§ Your objective
Track down each line below containing the string "false" and copy it.

____________

Lemma loadIntoAgent_run priv cert s r s' :
  loadIntoAgent priv cert s = (r, s') →
  match r with
  | Ok _ => ∃ now a, let remaining := Sub (certTime (cert_ValidBefore cert)) now in
      (0 < remaining)%Z ∧ keys_in s' = replaced (keys_in s) cert ∧
      (agent_Add {| add_PrivateKey := priv; add_Certificate := cert; add_Comment := ak_Comment (entry_of cert);
                    add_LifetimeSecs := agent_lifetime remaining |} a).1 = Ok ()
  | Err _ => ∃ gone, (∀ b, b ∈ gone → b ∈ own_blobs (keys_in s)) ∧ keys_in s' = without gone (keys_in s)
  end.
Proof.
  unfold loadIntoAgent. unfold sh_bind at 1.
  destruct (sh_io io_Now s) as [[now|e] s1] eqn:En;
    assert (keys_in s1 = keys_in s) as Hk by (unfold sh_io in En; destruct (io_Now _); by simplify_eq);
    [|intros [= <- <-]; exists []; rewrite without_nil; split; [set_solver|done]].
  destruct (_ <=? 0)%Z eqn:Hle.
  { intros [= <- <-]. exists []. rewrite without_nil. split; [set_solver|done]. }
  apply Z.leb_gt in Hle. unfold sh_bind. destruct (removeGsshKeys s1) as [[n|e] s2] eqn:Er;
    apply removeGsshKeys_run in Er as (gone & Hg & Hk2 & Hn).
  2: { intros [= <- <-]. exists gone. by rewrite <-Hk. }
  specialize (Hn n eq_refl) as [Hn _]. rewrite sh_agent_run. set (key := {| add_PrivateKey := priv |}).
  pose proof (Add_law key (sh_Agent s2)) as Ha. destruct (agent_Add key (sh_Agent s2)) as [[[]|e] a] eqn:Ea; simpl in *.
  - intros [= <- <-]. exists now, (sh_Agent s2). split; [done|]. unfold keys_in in *. simpl in *. rewrite Ha, Hn, Hk.
    split; [|by apply (f_equal fst) in Ea]. unfold replaced. f_equal. apply filter_ext. intros x. f_equal. apply bool_decide_ext. set_solver.
  - intros [= <- <-]. exists gone. rewrite <-Hk. split; [done|]. unfold keys_in in *. simpl in *. congruence.
Qed.

(** The lifetime covers what is left of the certificate, by less than a second, and fits
    the protocol's 32 bits. *)
Lemma agent_lifetime_bounds remaining :
  (0 < remaining)%Z → let secs := agent_lifetime remaining in
  (0 < secs ≤ MaxUint32 ∧ (secs - 1) * Second ≤ remaining ∧
   (remaining < secs * Second ∨ secs = MaxUint32))%Z.
Proof.
  intros Hr. unfold agent_lifetime, to_seconds, MaxUint32. cbv zeta.
  assert (0 < Second)%Z as HS by (unfold Second; lia).
  rewrite Z.quot_div_nonneg by lia. pose proof (Z.div_mod remaining Second). pose proof (Z.mod_pos_bound remaining Second HS).
  assert (0 ≤ remaining / Second)%Z by (apply Z.div_pos; lia). unfold Second in *. lia.
Qed.
(** * AgentEval core: schema validation, output parser and evaluator

    A shallow embedding of [core/schema.py], [core/parser.py],
    [core/evaluator.py] and [core/loader.py].

    - Python [str] values are [string]s whose characters are the code points
      0..255; [lower], [strip], [splitlines] and the regex classes follow
      Python's behaviour on that range.
    - Python [float] values are the kernel's binary64 floats ([PrimFloat]),
      so [-], [abs], [<] and [<=] are the IEEE operations Python performs.
    - Exceptions are explicit: a fallible function returns [result A]. *)

From Stdlib Require Import ZArith NArith List String Ascii Bool Lia.
From Stdlib Require Import PrimFloat SpecFloat FloatOps FloatAxioms.
From Stdlib Require Import Permutation Sorted.
From Stdlib Require OrderedTypeEx.
Import ListNotations.

Set Warnings "-inexact-float,-register-all".

(** ** Exceptions and the error monad *)

Inductive exn : Type :=
| SchemaError (msg : string)
| ValueError
| OverflowError
| AttributeError
| TypeError
| IndexError
| KeyError.

Inductive result (A : Type) : Type :=
| Ok (a : A)
| Raise (e : exn).

Arguments Ok {A} a.
Arguments Raise {A} e.

Definition bind {A B : Type} (m : result A) (f : A -> result B) : result B :=
  match m with
  | Ok a => f a
  | Raise e => Raise e
  end.

Declare Scope result_scope.
Delimit Scope result_scope with result.
Notation "x <- m ;; k" := (bind m (fun x => k))
  (at level 61, m at next level, right associativity) : result_scope.
Notation "m ;;; k" := (bind m (fun _ => k))
  (at level 61, right associativity) : result_scope.

Fixpoint mapM {A B : Type} (f : A -> result B) (l : list A) : result (list B) :=
  match l with
  | [] => Ok []
  | x :: l' =>
      bind (f x) (fun y => bind (mapM f l') (fun ys => Ok (y :: ys)))
  end.

(** ** Python strings *)

Module PyStr.
Open Scope string_scope.

Definition ord (c : ascii) : N := N_of_ascii c.
Definition chr (n : N) : ascii := ascii_of_N n.

Definition in_range (lo hi : N) (c : ascii) : bool :=
  (lo <=? ord c)%N && (ord c <=? hi)%N.

(** [str.isspace] on one character; also the regex class [\s]. *)
Definition isspace (c : ascii) : bool :=
  in_range 9 13 c || in_range 28 32 c || (ord c =? 133)%N || (ord c =? 160)%N.

(** The regex class [[0-9]]. *)
Definition isdigit (c : ascii) : bool := in_range 48 57 c.

Definition lower_char (c : ascii) : ascii :=
  if in_range 65 90 c || (in_range 192 222 c && negb (ord c =? 215)%N)
  then chr (ord c + 32)
  else c.

Fixpoint lower (s : string) : string :=
  match s with
  | "" => ""
  | String c s' => String (lower_char c) (lower s')
  end.

Definition is_empty (s : string) : bool :=
  match s with
  | "" => true
  | _ => false
  end.

(** Truthiness of a [str]. *)
Definition truthy (s : string) : bool := negb (is_empty s).

Fixpoint lstrip_by (p : ascii -> bool) (s : string) : string :=
  match s with
  | "" => ""
  | String c s' => if p c then lstrip_by p s' else s
  end.

Fixpoint rstrip_by (p : ascii -> bool) (s : string) : string :=
  match s with
  | "" => ""
  | String c s' =>
      let r := rstrip_by p s' in
      if p c && is_empty r then "" else String c r
  end.

Definition strip (s : string) : string := rstrip_by isspace (lstrip_by isspace s).

(** [s.rstrip(":")] *)
Definition rstrip_colon (s : string) : string :=
  rstrip_by (Ascii.eqb ":") s.

Fixpoint startswith (s p : string) : bool :=
  match p, s with
  | "", _ => true
  | String a p', String b s' => Ascii.eqb a b && startswith s' p'
  | String _ _, "" => false
  end.

(** [sub in s] *)
Fixpoint str_in (sub s : string) : bool :=
  startswith s sub ||
  match s with
  | "" => false
  | String _ s' => str_in sub s'
  end.

(** [sep.join(parts)] *)
Fixpoint join (sep : string) (parts : list string) : string :=
  match parts with
  | [] => ""
  | [p] => p
  | p :: rest => p ++ sep ++ join sep rest
  end.

(** Line boundaries recognised by [str.splitlines]. *)
Definition is_linebreak (c : ascii) : bool :=
  in_range 10 13 c || in_range 28 30 c || (ord c =? 133)%N.

Fixpoint splitlines_go (after_cr : bool) (cur : string) (s : string) : list string :=
  match s with
  | "" => if is_empty cur then [] else [cur]
  | String c s' =>
      if after_cr && (ord c =? 10)%N then splitlines_go false cur s'
      else if is_linebreak c then cur :: splitlines_go (ord c =? 13)%N "" s'
      else splitlines_go false (cur ++ String c "") s'
  end.

Definition splitlines (s : string) : list string := splitlines_go false "" s.

(** [s.split(sep, 1)] for a one-character separator. *)
Fixpoint split1 (sep : ascii) (s : string) : list string :=
  match s with
  | "" => [""]
  | String c s' =>
      if Ascii.eqb c sep then [""; s']
      else match split1 sep s' with
           | h :: t => String c h :: t
           | [] => [String c ""]
           end
  end.

Fixpoint all_chars (p : ascii -> bool) (s : string) : bool :=
  match s with
  | "" => true
  | String c s' => p c && all_chars p s'
  end.

(** Membership of a string in a literal set or list of strings. *)
Definition mem (s : string) (l : list string) : bool :=
  existsb (String.eqb s) l.

Definition nl : string := String (chr 10) "".

End PyStr.

(** ** Python floats *)

Module PyFloat.
Open Scope Z_scope.

(** The binary64 value nearest to the rational [p/q] (ties to even). *)
Definition float_of_ratio (p q : positive) : float :=
  SF2Prim (SFdiv prec emax (S754_finite false p 0) (S754_finite false q 0)).

(** [float(n)] for a Python [int]: correctly rounded, [OverflowError] when
    the result does not fit. *)
Definition float_of_int (z : Z) : result float :=
  let f := SF2Prim (binary_normalize prec emax z 0 false) in
  if PrimFloat.is_infinity f then Raise OverflowError else Ok f.

(** [float(b)] for a [bool]. *)
Definition float_of_bool (b : bool) : float :=
  if b then 1%float else 0%float.

(** Truthiness of a float: false exactly for [0.0] and [-0.0]. *)
Definition float_truthy (x : float) : bool := negb (PrimFloat.is_zero x).

Fixpoint digits_value (acc : N) (s : string) : N :=
  match s with
  | EmptyString => acc
  | String c s' => digits_value (10 * acc + (PyStr.ord c - 48))%N s'
  end.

____________

§ The answer
  | _ => false
  | String _ _, "" => false
  | "" => false
      if after_cr && (ord c =? 10)%N then splitlines_go false cur s'
      else splitlines_go false (cur ++ String c "") s'
Definition splitlines (s : string) : list string := splitlines_go false "" s.
  SF2Prim (SFdiv prec emax (S754_finite false p 0) (S754_finite false q 0)).
  let f := SF2Prim (binary_normalize prec emax z 0 false) in
(** Truthiness of a float: false exactly for [0.0] and [-0.0]. *)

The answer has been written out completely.